## Your task
Locate every line below that contains the word "validateVFSCacheAt" and copy it.
** Task inputs follows **
Definition validate_guard (base vfsName : string) (h : history) (c : call) : Prop :=
  match c with
  | CRemove p =>
      exists metaPath rel info,
        rel_under (path_join [base; "vfsMeta"; vfsName]) metaPath = Some rel
        /\ (p = metaPath \/ p = path_join [path_join [base; "vfs"; vfsName]; rel])
        /\ Ev (CReadMeta metaPath) (Ok (Some info)) ∈ h /\ m_Dirty info = false
  | CMkdirAll q => has_prefix (path_join [base; "quarantine"; vfsName]) q = true
      \/ exists rel, q = path_join [base; "quarantine"; vfsName; path_dir rel]
  | CRename _ d => exists rel stamp ext,
      d = path_join [path_join [base; "quarantine"; vfsName; path_dir rel];
                     quarantine_name rel stamp ext]
  | c => mutates c = false
  end.

Lemma looks_validate base vfsName h c : mutates c = false -> validate_guard base vfsName h c.
Proof. by destruct c. Qed.

(** [ValidateVFSCache] never loses a write: it deletes only the two files of
    an item whose metadata it read and found not dirty (the item downloads
    again from S3); everything else it changes is a rename into the
    quarantine directory. *)
Theorem validate_removes_only_clean env base vfsName :
  hist_ok (validate_guard base vfsName) (fst (run env (validateVFSCacheAt base vfsName) [])).
Proof.
  apply (wpc_run env _ _ (fun _ _ => True)); [| done].
  unfold validateVFSCacheAt. wp_step. apply wpc_perform; [done |]. intros visits.
  apply (wpc_for_each _ _ _ (fun _ => True)); [done |]. intros [p | p | p e] h _ _; [done | | done].
  unfold validate_item. destruct (rel_under _ p) as [rel |] eqn:Hrel; [| done].
  wp_step. eapply wpc_post; [apply wpc_looks; [apply corruptReason_looks | apply looks_validate] |].
  intros h1 reason _. destruct reason as [reason |]; [| done].
  wp_step. eapply wpc_post;
    [apply wpc_looks; [apply isCacheItemDirty_spec | apply looks_validate] |].
  intros h2 dirty Hd. destruct dirty.
  - unfold quarantineCacheItem. wp_step. apply wpc_perform; [right; by exists rel |].
    intros [[] | e]; [| done]. wp_step. apply wpc_perform; [done |]. intros now. cbn zeta.
    wp_step. apply wpc_perform; [by eexists _, _, _ |]. intros ?.
    wp_step. apply wpc_perform; [by eexists _, _, _ |]. by intros ?.
  - destruct (Hd eq_refl) as (info & Hin & Hc).
    wp_step. apply wpc_perform; [exists p, rel, info; auto |]. intros r.
    wp_step. apply wpc_perform; [| done]. exists p, rel, info. splits; auto. by right.
Qed.

Definition sweep_guard (base : string) (m : gmap string string) (h : history) (c : call) : Prop :=
  match c with
  | CRemoveAll p =>
      exists name, (p = base +s+ "/vfs/" +s+ name \/ p = base +s+ "/vfsMeta/" +s+ name)
        /\ scanned_clean base name h /\ forall v, m !! v <> Some name
  | c => mutates c = false
  end.

Lemma scanned_clean_mono base n h h' : h ⊆ h' -> scanned_clean base n h -> scanned_clean base n h'.
Proof.
  intros Hs (visits & Hin & He & Hc). exists visits. splits; [auto | done |].
  intros p Hp. destruct (Hc p Hp) as (i & ? & ?). exists i. auto.
Qed.

(** ** The callback of the collection

    [CleanupOrphanedVFSCacheDirs] is given an [isActive]; what it may delete
    is what that callback knows to be gone.  The interface is what a callback
    over state [S] promises: it only looks, and when it answers that a volume
    is not active it has seen why ([gone]), now or when it filled its state
    ([knows]). *)

Class ActivityOracle {S} (isActive : string -> S -> prog (S * bool)) : Type := Oracle
  { gone : string -> history -> Prop;
    knows : S -> history -> Prop;
    gone_mono : forall v h h', h ⊆ h' -> gone v h -> gone v h';
    knows_mono : forall s h h', h ⊆ h' -> knows s h -> knows s h';
    isActive_law : forall v s h, knows s h ->
      wpc looks_only (isActive v s)
        (fun h' r => h ⊆ h' /\ knows (fst r) h' /\ (snd r = false -> gone v h')) h }.

Section oracle.
Context {S : Type} (isActive : string -> S -> prog (S * bool)) {O : ActivityOracle isActive}.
** End of Task inputs **
## Answer box
  hist_ok (validate_guard base vfsName) (fst (run env (validateVFSCacheAt base vfsName) [])).
  unfold validateVFSCacheAt. wp_step. apply wpc_perform; [done |]. intros visits.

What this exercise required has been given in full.